Asmo Jaaksi, founding partner at JKMM, a Helsinki-based architecture firm with just under 100 professionals led the Amos Rex project and comments: “Integrating one of Finland's architecturally pioneering 1930s buildings - Lasipalatsi - as part of the Amos Rex project has been a moving experience. By adding a bold new layer to Lasipalatsi, we feel we are connecting past with present. …We hope the newly landscaped Lasipalatsi Square with its gently curving domes will be received as a welcome addition to Helsinki's urban culture; a place everyone and anyone in the city can feel is their own.”

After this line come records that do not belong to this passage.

(** * coloco.inference: return-type inference over Python syntax trees

    A shallow embedding of [src/coloco/inference.py].  The Python program
    walks the [ast] of a function and builds [typing] objects; here the
    syntax trees are inductive types, the type objects are values of [ty],
    and the two effects the code has are explicit:

    - exceptions: a computation returns [Ok] or [Raise];
    - allocation of classes: [TypedDict(name, fields)] creates a new class
      object on every call and classes compare by identity, so the
      computations thread a counter that numbers the classes created.

    What the library calls of the code do is taken from CPython 3.9 to
    3.13: [ast.walk] is breadth first; [typing.Union] and [|] flatten
    nested unions, drop members equal ([==]) to an earlier one and return
    a single member as it is; [==] compares classes by identity, generic
    aliases by origin and arguments, unions as sets.  The order in which
    Python iterates over a [set] is not specified; [py_set] lists the
    distinct elements in order of first occurrence, and [ty_eqb] does not
    depend on the order of the members of a union.

    A function object is a value of [func]: [fill_inferred_type_hints]
    returns the object after the call.  [get_return_type] and
    [_get_module_type] call each other without a bound in the code; the
    depth of these calls is bounded here by a parameter, as it is in Python
    by the recursion limit, and exhausting it raises [RecursionError].
    Strings are ASCII strings. *)

From Stdlib Require Import ZArith String Ascii List Bool Lia Permutation.
From stdpp Require Import gmap strings list.
Import ListNotations.
(** Sorting by descending priority keeps the order of equal priorities. *)
Example Array_sort_is_stable :
  map action
    (Array_sort (fun a b => b.(priority) -. a.(priority))
       [mkAction 80 "a"; mkAction 85 "b"; mkAction 100 "c"; mkAction 85 "d"])
  = ["c"; "b"; "d"; "a"].
Proof. vm_compute. reflexivity. Qed.

(** The end-to-end scenario of the specification: subscores 90, 90, 85, 95
    and 95, no penalty, a weighted sum of 85.5 and a score of 86. *)
Example prime_profile_scores_86 :
  subscores (calculateFundabilitySnapshot noon prime_profile)
  = {| credit_score_subscore := 90; utilization_subscore := 90;
       dti_subscore := 85; inquiry_subscore := 95; depth_mix_subscore := 95;
       penalty_points := 0 |}
  /\ fundability_score (calculateFundabilitySnapshot noon prime_profile) = 86
  /\ fundability_tier_numeric (calculateFundabilitySnapshot noon prime_profile) = 1.
Proof. vm_compute. repeat split; reflexivity. Qed.

(* ================================================================== *)
(** ** The values a subscore can take *)
(* ================================================================== *)

Ltac in_range :=
  repeat match goal with
         | |- context [if ?c then _ else _] => destruct c
         end;
  simpl; tauto.

Lemma credit_in_range score :
  In (calculateCreditScoreSubscore score) credit_range.
Proof. unfold calculateCreditScoreSubscore. destruct score; in_range. Qed.

Lemma utilization_in_range u :
  In (calculateUtilizationSubscore u) utilization_range.
Proof. unfold calculateUtilizationSubscore. in_range. Qed.

Lemma dti_in_range dti : In (calculateDTISubscore dti) dti_range.
Proof. unfold calculateDTISubscore. destruct dti; in_range. Qed.

Lemma inquiry_in_range i : In (calculateInquirySubscore i) inquiry_range.
Proof. unfold calculateInquirySubscore. in_range. Qed.

Lemma depthMix_in_range years lines :
  In (calculateDepthMixSubscore years lines) depthMix_range.
Proof. unfold calculateDepthMixSubscore. in_range. Qed.

Lemma penalty_in_range bk derogs :
  In (calculatePenaltyPoints bk derogs) penalty_range.
Proof.
  unfold calculatePenaltyPoints.
  destruct bk; destruct (derogs >=. 3); try destruct (derogs >=. 1);
    vm_compute; tauto.
Qed.

(** Reading the fields of a snapshot off the definition. *)
Ltac open_snapshot :=
  unfold calculateFundabilitySnapshot; cbv zeta;
  cbn [fundability_score fundability_tier_numeric fundability_tier_label
       subscores key_strengths key_risks high_impact_actions funding_range_now
       funding_range_after_optimization goal_path flags meta
       credit_score_subscore utilization_subscore dti_subscore inquiry_subscore
       depth_mix_subscore penalty_points missing_credit_score missing_utilization
       missing_dti high_risk_profile version generated_at].

Ltac open_subscores :=
  unfold subscores_of;
  cbn [creditScoreSubscore utilizationSubscore dtiSubscore inquirySubscore
       depthMixSubscore penaltyPoints].

Lemma fundability_score_of clock input :
  fundability_score (calculateFundabilitySnapshot clock input)
  = calculateWeightedScore (subscores_of input).
Proof. open_snapshot. reflexivity. Qed.

Lemma subscores_of_snapshot clock input :
  subscores (calculateFundabilitySnapshot clock input)
  = {| credit_score_subscore := creditScoreSubscore (subscores_of input);
       utilization_subscore := utilizationSubscore (subscores_of input);
       dti_subscore := dtiSubscore (subscores_of input);
       inquiry_subscore := inquirySubscore (subscores_of input);
       depth_mix_subscore := depthMixSubscore (subscores_of input);
       penalty_points := penaltyPoints (subscores_of input) |}.
Proof. open_snapshot. open_subscores. reflexivity. Qed.

(* ================================================================== *)
(** ** The aggregate in exact arithmetic *)
(* ================================================================== *)

(** The rounding of [weighted_aggregate] is to a nearest integer: the
    result is within one half of the raw value, and a tie goes up. *)
Lemma rounded_is_nearest (raw : Q) :
  (raw - (1 # 2) < inject_Z (Qfloor (raw + (1 # 2))))%Q
  /\ (inject_Z (Qfloor (raw + (1 # 2))) <= raw + (1 # 2))%Q.
Proof.
  split.
  - pose proof (Qlt_floor (raw + (1 # 2))) as H.
    rewrite inject_Z_plus in H. change (inject_Z 1) with 1%Q in H. lra.
  - apply Qfloor_le.
Qed.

With Amos Rex combined with the refurbishment of Lasipalatsi supporting the functions of the museum, JKMM has designed a virtuously futuristic project that benefits the urban community of Helsinki. The museum opened on 30 August with the exhibition of immersive digital installations by Tokyo-based teamLab. Anchored in pre-modern Japanese art, teamLab's digital works merge western and eastern spatial depiction, creating a new shared space, in keeping with the idea behind the museum's project.